The state of Lower Saxony, on the other hand, has started sending young mystery shoppers to sniff out supermarkets that sell beer and liquor to 13-, 14- and 15-year-olds. And Sabine Bätzing, the federal government’s chief anti-drug official, is using a two-pronged positive approach of using “attractive leisure-time activities and informational campaigns” to lure minors away from drinking.
Moving Targets
Wolf-Egbert Rosenzweig is the mayor of Neu Wulmstorf, a town of 20,000 just outside Hamburg. He has already tried just such a positive approach. He hired social workers to counsel teens on the streets, and he gave the local youth center more funding. But even after months of funding and counseling, no one succeeded in winning the teens’ trust. Unimpressed by the government’s efforts, the first young drinkers still turned up in the town’s marketplace in the early afternoon to get plastered on cheap beer bought at a nearby discount shop.
Still, word had already gotten out that Neu Wulmstorf was a happening place, and more teens started showing up on its streets. Pedestrians felt threatened by the young drinkers, sales at retail shops and restaurants took a nosedive, and residents of a nearby retirement home complained about garbage and dirty benches.
The town decided to take a tougher approach, but it’s been hard to implement. There simply aren’t enough police officers and public safety officials to constantly keep their eyes on what’s happening and pinpoint individual wrongdoers each time while staying within their legal boundaries.
Ultimately, after a 15-year-old girl was found unconscious and covered in vomit on the edge of the marketplace, Rosenzweig and the town council threw all caution to the wind — and imposed an alcohol ban.
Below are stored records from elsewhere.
(* ===== verification/ResumeWorker.v ===== *)
(** * The client's resume tickets
    (src/cl/src/core/client_runtime.py and PendingResumeEntry of
    src/cl/src/core/resume_ticket.py)

    The client runtime keeps the tickets of WAITING executions, decides which may be
    resumed, and runs resume attempts from a worker thread or on request.  Everything under
    the runtime's lock is one step; an attempt is claimed in one step and its answer is
    applied in a later one, so a trace of [ClientEvent]s interleaves attempts, published
    tickets, disconnects, restarts and changes of identity.  Clock readings, fresh request
    and connection ids and the answers of the gateway are arguments of the events.  The
    tickets are a dict whose iteration order only matters where it is sorted.  The
    dispatcher, the gateway client and the session store are not part of the model, nor are
    the sleeps. *)

From S2P Require Import Prelude Canonical PythonValues ResumeTicket.

(** ** PendingResumeEntry *)

Inductive ResumeTicketState :=
  | OBSERVED | BLOCKED | ELIGIBLE | IN_FLIGHT | RETRY_SAME_REQUEST | WAIT_REFRESH
  | ACCEPTED | REJECTED | FAILED | EXPIRED | SUPERSEDED | CONFLICT.

#[global] Instance ResumeTicketState_eq_dec : EqDecision ResumeTicketState.
Proof. solve_decision. Defined.

Definition terminal_state (s : ResumeTicketState) : bool :=
  match s with
  | ACCEPTED | REJECTED | FAILED | EXPIRED | SUPERSEDED | CONFLICT => true
  | _ => false
  end.

Record PendingResumeEntry := {
  en_ticket : PendingResumeTicket;
  en_principal_id : option string;
  en_state : ResumeTicketState;
  en_active_resume_request_id : option string;
  en_attempt_generation : option Z;
  en_attempt_connection_id : option string;
  en_last_outcome_code : option string;
  en_freshness_epoch : Z
}.

Definition new_entry (t : PendingResumeTicket) (principal : option string) : PendingResumeEntry :=
  {| en_ticket := t; en_principal_id := principal; en_state := OBSERVED;
     en_active_resume_request_id := None; en_attempt_generation := None;
     en_attempt_connection_id := None; en_last_outcome_code := None; en_freshness_epoch := 0 |}.

Definition terminal (e : PendingResumeEntry) : bool := terminal_state (en_state e).
Definition start_continuation_attempt w (i : CapabilityInvocation) (a : CapabilityInvocationAttempt)
    (now : Z) : World S :=
  if bool_decide (iv_state i = DISPATCHING) then start_with start_continuation w i a now else w.

(** [start_attempt]: an attempt that is running from the start, outside the invocation's
    compare-and-set. *)
Definition start_attempt w (i : CapabilityInvocation) (impl driver : string)
    (conn : option string) (fresh : string) (now : Z) : World S :=
  let a := {| ia_id := fresh; ia_invocation_id := iv_id i; ia_number := iv_attempt i;
              ia_implementation_id := impl; ia_driver_kind := driver; ia_connection_id := conn;
              ia_state := RUNNING; ia_started_at := Some now; ia_completed_at := None;
              ia_error := None; ia_metadata := JObj [] |} in
  match save_attempt (w_store w) a with
  | Some s => new_attempt (set_store w s) a
  | None => w
  end.

(** [finish_attempt] mutates the worker's attempt and writes it. *)
Definition finish_attempt w (n : nat) (a : CapabilityInvocationAttempt)
    (state : CapabilityInvocationState) (error : option json) (now : Z) : World S :=
  if terminal_invocation state then
    let a' := {| ia_id := ia_id a; ia_invocation_id := ia_invocation_id a; ia_number := ia_number a;
                 ia_implementation_id := ia_implementation_id a; ia_driver_kind := ia_driver_kind a;
                 ia_connection_id := ia_connection_id a; ia_state := state;
                 ia_started_at := ia_started_at a; ia_completed_at := Some now; ia_error := error;
                 ia_metadata := ia_metadata a |} in
    let w' := {| w_store := w_store w; w_handles := w_handles w;
                 w_attempts := <[n := a']> (w_attempts w); w_log := w_log w |} in
    match update_attempt (w_store w) a' with
    | Some s => set_store w' s
    | None => w'
    end
  else w.

Definition with_handle w (h : nat) (f : CapabilityInvocation -> World S) : World S :=
  match w_handles w !! h with Some x => f (h_invocation x) | None => w end.

Definition with_attempt w (n : nat) (f : CapabilityInvocationAttempt -> World S) : World S :=
  match w_attempts w !! n with Some a => f a | None => w end.

Definition lifecycle_step w (ev : LifecycleEvent) : World S :=
  match ev with
  | EvCreate i => lifecycle_create w i
  | EvLoad id => match get_invocation (w_store w) id with Some i => new_handle w i | None => w end
  | EvRoute h impl driver conn attempt max_attempts =>
      match w_handles w !! h with
      | Some x => set_handle w h (route (h_invocation x) impl driver conn attempt max_attempts) (h_fresh x)
      | None => w
      end
  | EvTransition h ch now => with_handle w h (fun i => lifecycle_transition w h i ch now)
  | EvRemoteOutcome h o now => with_handle w h (fun i => update_remote_outcome w h i o now)
  | EvBeginInitial h impl driver conn fresh now =>
      with_handle w h (fun i => begin_initial_attempt w i impl driver conn fresh now)
  | EvStartInitial h n now =>
      with_handle w h (fun i => with_attempt w n (fun a => start_initial_attempt w i a now))
  | EvBeginContinuation h impl driver conn mode fresh now =>
      with_handle w h (fun i => begin_continuation_attempt w i impl driver conn mode fresh now)
  | EvStartContinuation h n now =>
      with_handle w h (fun i => with_attempt w n (fun a => start_continuation_attempt w i a now))
  | EvStartAttempt h impl driver conn fresh now =>
      with_handle w h (fun i => start_attempt w i impl driver conn fresh now)
  | EvFinishAttempt n state error now =>
      with_attempt w n (fun a => finish_attempt w n a state error now)
  end.

Definition new_world s : World S :=
  {| w_store := s; w_handles := []; w_attempts := []; w_log := [] |}.

(** The object an event works on was not refused before. *)
Definition uses (ev : LifecycleEvent) : option nat :=
  match ev with
  | EvRoute h _ _ _ _ _ | EvTransition h _ _ | EvRemoteOutcome h _ _ | EvBeginInitial h _ _ _ _ _
  | EvStartInitial h _ _ | EvBeginContinuation h _ _ _ _ _ _ | EvStartContinuation h _ _
  | EvStartAttempt h _ _ _ _ _ => Some h
  | _ => None
  end.

Definition disciplined w (ev : LifecycleEvent) : bool :=
  match uses ev with
  | Some h => match w_handles w !! h with Some x => h_fresh x | None => true end
  | None => true
  end.

Fixpoint all_disciplined w (evs : list LifecycleEvent) : bool :=
  match evs with
  | [] => true
  | ev :: evs => disciplined w ev && all_disciplined (lifecycle_step w ev) evs
  end.
End Lifecycle.
Definition set_state (r : CapabilityRegistry) (name : string) (st : CapabilityState)
    : result RegistryError (CapabilityRegistry * option CapabilityRecord) :=
  match dict_get name r with
  | None => mret (r, None)
  | Some record =>
      _ ← guard_err (cap_transition_allowed (cr_state record) st) RegistryTransitionError;
      _ ← guard_err (negb ((bool_decide (st = CAP_ENABLED) || bool_decide (st = CAP_DEGRADED)) &&
                           bool_decide (cr_driver record = None))) RegistryNoDriver;
      let updated := {| cr_definition := cr_definition record; cr_driver := cr_driver record; cr_state := st |} in
      mret (dict_set name updated r, Some updated)
  end.

Definition discover_definition (schema_ok : json -> bool) (r : CapabilityRegistry) (d : CapabilityDefinition)
    : result RegistryError (CapabilityRegistry * CapabilityRecord) :=
  _ ← guard_err (schema_ok (schema_or_object (cd_input_schema d))) RegistrySchemaError;
  let record := {| cr_definition := d; cr_driver := None; cr_state := CAP_DISCOVERED |} in
  match dict_get (capability_id d) r with
  | Some existing =>
      if bool_decide (is_Some (cr_driver existing)) then mret (r, existing)
      else mret (dict_set (capability_id d) record r, record)
  | None => mret (dict_set (capability_id d) record r, record)
  end.

Definition get_driver (r : CapabilityRegistry) (name : string) : option string :=
  match dict_get name r with Some record => if executable record then cr_driver record else None | None => None end.

Definition get_all_drivers (r : CapabilityRegistry) : list string :=
  omap (fun kv => if executable kv.2 then cr_driver kv.2 else None) r.

Definition unregister_capability (r : CapabilityRegistry) (name : string)
    : CapabilityRegistry * option CapabilityRecord :=
  (List.filter (fun kv => negb (bool_decide (kv.1 = name))) r, dict_get name r).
Now drinking is only allowed in the town’s marketplace under one set of circumstances — when newlywed couples want to have a champagne toast after their marriage ceremony.
In the beginning, local teens demonstrated against the ban and demanded that it be at least partly lifted. But Rosenzweig didn’t budge.
The teens eventually gave up their protests, but the mayor still hasn’t gotten rid of the real problem. The owner of a local gas station recently complained to him that the drunken youths were back, only this time they were on his property.